BEGIN Data extracts

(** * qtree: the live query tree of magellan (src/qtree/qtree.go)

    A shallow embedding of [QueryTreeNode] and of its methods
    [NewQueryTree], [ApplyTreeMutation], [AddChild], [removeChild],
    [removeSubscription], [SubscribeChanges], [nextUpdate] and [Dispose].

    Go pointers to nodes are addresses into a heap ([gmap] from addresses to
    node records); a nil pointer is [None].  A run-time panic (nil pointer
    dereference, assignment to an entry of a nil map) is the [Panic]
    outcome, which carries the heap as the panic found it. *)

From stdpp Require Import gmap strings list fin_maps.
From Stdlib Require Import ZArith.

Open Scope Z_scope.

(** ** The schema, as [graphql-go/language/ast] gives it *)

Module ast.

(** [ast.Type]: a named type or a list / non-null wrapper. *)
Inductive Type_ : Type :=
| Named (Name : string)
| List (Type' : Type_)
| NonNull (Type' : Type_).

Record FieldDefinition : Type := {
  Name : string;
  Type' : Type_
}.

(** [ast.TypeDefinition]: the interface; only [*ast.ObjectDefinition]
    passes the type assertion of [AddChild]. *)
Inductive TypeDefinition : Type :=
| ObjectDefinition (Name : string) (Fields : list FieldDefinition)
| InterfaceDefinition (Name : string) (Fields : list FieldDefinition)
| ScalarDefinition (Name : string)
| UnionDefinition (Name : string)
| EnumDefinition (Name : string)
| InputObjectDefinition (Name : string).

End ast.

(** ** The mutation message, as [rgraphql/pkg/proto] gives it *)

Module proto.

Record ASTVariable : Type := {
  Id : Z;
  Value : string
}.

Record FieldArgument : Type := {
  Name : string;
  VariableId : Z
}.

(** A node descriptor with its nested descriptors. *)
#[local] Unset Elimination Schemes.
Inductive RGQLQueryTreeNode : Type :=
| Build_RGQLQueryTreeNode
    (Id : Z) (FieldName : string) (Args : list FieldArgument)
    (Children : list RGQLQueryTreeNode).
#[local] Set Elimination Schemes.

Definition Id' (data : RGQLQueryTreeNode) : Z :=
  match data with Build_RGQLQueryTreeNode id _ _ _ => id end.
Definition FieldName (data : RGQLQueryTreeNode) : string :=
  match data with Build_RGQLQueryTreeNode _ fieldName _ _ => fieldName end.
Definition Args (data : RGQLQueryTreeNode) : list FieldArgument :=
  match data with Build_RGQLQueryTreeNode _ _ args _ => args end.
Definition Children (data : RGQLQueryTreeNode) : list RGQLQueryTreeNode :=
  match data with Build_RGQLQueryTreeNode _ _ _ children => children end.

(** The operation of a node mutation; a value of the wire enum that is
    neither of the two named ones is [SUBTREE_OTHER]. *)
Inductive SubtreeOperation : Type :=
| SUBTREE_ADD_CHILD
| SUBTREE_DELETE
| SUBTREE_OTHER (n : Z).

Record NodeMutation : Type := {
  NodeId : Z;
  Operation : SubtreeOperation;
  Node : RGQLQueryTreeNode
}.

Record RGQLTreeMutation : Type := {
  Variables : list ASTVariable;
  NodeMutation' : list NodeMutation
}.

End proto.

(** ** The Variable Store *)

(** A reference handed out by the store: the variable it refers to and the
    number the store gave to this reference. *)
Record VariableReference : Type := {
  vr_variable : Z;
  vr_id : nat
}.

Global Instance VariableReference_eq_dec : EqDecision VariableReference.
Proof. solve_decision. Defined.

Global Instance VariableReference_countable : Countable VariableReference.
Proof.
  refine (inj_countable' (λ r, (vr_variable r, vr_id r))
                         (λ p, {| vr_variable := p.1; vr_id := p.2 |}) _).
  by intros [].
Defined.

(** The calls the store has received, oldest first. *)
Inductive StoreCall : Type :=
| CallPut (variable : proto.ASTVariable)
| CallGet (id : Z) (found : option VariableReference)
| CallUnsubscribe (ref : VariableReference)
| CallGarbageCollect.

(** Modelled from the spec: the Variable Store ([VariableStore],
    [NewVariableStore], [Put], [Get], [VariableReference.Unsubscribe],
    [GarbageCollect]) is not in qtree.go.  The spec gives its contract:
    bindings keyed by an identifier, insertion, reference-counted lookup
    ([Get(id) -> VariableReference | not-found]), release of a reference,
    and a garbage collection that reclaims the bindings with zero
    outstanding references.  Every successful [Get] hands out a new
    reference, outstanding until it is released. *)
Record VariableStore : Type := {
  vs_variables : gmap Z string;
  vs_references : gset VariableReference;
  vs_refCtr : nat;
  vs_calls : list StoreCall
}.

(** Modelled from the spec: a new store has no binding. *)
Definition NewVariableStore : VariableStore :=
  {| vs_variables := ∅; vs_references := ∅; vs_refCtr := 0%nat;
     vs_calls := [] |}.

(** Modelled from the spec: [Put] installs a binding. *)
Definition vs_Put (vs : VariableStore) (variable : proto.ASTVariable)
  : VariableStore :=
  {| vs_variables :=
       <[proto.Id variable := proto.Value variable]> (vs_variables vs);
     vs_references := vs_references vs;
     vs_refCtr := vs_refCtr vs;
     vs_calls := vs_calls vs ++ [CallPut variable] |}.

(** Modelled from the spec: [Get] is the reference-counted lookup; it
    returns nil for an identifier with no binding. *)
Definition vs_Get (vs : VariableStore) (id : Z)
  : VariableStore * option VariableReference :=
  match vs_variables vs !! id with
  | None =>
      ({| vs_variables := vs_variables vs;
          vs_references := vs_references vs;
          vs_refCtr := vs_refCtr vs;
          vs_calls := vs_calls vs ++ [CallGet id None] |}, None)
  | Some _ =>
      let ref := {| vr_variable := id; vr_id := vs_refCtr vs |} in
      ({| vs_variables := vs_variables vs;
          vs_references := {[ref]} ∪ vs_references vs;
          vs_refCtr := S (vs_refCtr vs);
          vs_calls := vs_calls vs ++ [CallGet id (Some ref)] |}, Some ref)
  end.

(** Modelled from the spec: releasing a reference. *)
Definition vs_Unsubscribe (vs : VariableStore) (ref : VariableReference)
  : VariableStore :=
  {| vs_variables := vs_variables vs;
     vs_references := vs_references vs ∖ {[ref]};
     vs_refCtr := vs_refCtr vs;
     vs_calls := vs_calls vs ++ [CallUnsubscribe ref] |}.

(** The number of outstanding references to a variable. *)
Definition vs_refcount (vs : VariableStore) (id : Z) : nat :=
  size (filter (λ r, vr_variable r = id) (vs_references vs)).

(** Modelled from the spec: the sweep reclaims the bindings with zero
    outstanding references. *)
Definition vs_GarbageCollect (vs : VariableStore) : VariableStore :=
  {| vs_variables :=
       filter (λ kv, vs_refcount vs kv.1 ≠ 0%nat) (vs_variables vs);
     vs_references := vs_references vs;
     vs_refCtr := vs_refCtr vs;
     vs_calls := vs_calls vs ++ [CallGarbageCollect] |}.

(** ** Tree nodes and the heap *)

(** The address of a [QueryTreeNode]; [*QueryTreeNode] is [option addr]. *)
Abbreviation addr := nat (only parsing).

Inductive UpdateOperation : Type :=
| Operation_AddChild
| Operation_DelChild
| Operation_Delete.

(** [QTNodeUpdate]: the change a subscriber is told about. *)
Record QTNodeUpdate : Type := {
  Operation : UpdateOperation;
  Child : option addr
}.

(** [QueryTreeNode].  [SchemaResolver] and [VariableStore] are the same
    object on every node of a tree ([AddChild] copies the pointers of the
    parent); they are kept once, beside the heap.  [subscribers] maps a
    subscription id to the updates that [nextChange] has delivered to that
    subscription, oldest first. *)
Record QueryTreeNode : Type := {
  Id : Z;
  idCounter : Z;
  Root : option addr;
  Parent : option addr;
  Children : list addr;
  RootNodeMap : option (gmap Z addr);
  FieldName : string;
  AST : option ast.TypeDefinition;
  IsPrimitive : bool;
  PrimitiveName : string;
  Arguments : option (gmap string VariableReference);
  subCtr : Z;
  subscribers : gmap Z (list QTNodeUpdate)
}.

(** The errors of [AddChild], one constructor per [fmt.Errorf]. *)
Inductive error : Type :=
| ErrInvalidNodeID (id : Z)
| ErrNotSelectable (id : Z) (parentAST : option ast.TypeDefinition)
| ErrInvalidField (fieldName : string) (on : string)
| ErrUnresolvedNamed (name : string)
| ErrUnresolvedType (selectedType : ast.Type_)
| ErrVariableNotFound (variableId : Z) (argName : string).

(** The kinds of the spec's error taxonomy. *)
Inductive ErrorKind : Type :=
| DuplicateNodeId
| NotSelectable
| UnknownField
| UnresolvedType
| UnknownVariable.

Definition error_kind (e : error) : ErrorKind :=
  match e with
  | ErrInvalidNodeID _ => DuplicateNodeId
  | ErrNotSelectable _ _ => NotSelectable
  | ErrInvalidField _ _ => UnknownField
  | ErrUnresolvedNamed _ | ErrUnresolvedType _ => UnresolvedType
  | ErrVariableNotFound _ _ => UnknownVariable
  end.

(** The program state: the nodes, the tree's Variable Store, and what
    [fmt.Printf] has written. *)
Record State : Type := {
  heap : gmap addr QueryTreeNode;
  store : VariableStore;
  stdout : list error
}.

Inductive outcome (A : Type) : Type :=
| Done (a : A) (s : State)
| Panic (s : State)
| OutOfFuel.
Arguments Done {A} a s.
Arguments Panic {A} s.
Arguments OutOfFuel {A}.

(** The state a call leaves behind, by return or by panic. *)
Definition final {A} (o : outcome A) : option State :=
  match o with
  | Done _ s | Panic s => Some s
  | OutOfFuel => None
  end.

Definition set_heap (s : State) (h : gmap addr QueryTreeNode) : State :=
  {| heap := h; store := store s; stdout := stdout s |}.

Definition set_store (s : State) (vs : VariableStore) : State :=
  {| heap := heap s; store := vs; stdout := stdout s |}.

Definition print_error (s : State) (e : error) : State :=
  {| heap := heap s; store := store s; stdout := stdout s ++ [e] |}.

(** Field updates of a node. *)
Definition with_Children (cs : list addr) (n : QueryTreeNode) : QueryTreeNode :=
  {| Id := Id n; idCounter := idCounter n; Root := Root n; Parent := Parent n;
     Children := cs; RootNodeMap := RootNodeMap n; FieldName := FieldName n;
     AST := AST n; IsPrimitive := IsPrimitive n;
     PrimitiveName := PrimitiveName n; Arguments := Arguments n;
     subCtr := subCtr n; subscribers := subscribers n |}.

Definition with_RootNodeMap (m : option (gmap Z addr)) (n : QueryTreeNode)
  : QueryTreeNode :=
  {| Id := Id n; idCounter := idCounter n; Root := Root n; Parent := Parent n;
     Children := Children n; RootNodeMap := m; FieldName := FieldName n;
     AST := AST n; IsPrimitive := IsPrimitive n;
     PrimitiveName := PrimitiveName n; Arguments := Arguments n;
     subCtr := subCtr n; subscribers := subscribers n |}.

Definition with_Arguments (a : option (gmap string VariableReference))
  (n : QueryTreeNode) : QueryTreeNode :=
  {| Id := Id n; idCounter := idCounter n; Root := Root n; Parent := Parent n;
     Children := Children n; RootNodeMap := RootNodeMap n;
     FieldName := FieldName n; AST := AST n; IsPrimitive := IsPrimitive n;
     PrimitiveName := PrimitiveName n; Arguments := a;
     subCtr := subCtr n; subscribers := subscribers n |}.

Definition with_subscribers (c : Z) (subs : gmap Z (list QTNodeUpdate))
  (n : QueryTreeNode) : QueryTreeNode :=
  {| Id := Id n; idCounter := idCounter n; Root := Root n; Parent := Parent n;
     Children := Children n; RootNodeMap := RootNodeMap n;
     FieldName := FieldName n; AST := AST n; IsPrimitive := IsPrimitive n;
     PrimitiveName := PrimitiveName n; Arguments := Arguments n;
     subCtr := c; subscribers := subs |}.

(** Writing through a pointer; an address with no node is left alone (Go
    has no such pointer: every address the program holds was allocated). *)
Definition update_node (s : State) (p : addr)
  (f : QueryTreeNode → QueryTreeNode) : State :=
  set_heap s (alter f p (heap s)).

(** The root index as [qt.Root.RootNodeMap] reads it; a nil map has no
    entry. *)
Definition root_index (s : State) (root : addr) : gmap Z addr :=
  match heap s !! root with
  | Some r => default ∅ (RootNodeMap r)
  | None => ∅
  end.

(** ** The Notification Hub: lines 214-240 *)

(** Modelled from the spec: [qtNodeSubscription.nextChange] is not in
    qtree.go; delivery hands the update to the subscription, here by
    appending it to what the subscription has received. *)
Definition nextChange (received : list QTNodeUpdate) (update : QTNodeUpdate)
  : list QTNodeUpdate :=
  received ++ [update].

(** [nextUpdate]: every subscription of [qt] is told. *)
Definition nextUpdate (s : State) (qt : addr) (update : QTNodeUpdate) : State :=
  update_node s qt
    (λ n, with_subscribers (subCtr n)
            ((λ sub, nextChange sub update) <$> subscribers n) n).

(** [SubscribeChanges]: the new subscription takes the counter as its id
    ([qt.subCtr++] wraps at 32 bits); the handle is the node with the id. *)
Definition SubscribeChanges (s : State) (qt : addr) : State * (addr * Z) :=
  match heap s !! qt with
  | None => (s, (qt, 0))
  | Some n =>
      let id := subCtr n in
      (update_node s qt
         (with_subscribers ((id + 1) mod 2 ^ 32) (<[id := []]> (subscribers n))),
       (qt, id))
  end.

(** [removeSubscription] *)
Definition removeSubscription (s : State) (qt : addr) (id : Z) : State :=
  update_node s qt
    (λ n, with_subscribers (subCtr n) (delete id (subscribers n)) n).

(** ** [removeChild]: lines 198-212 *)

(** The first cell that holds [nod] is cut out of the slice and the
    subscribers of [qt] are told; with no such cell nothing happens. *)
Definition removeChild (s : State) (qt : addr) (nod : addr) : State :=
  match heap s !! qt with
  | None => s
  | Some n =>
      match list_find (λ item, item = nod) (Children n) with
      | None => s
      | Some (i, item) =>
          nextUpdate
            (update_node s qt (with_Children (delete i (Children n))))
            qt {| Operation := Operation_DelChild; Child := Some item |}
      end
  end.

END Data extracts

• _What you have to do_
Beginning with the line containing "(** Writing through" and ending with the line containing "Definition nextChange (received", extract those lines exactly from the listing above, and only those.

• _Problem solution_
(** Writing through a pointer; an address with no node is left alone (Go
    has no such pointer: every address the program holds was allocated). *)
Definition update_node (s : State) (p : addr)
  (f : QueryTreeNode → QueryTreeNode) : State :=
  set_heap s (alter f p (heap s)).

(** The root index as [qt.Root.RootNodeMap] reads it; a nil map has no
    entry. *)
Definition root_index (s : State) (root : addr) : gmap Z addr :=
  match heap s !! root with
  | Some r => default ∅ (RootNodeMap r)
  | None => ∅
  end.

(** ** The Notification Hub: lines 214-240 *)

(** Modelled from the spec: [qtNodeSubscription.nextChange] is not in
    qtree.go; delivery hands the update to the subscription, here by
    appending it to what the subscription has received. *)
Definition nextChange (received : list QTNodeUpdate) (update : QTNodeUpdate)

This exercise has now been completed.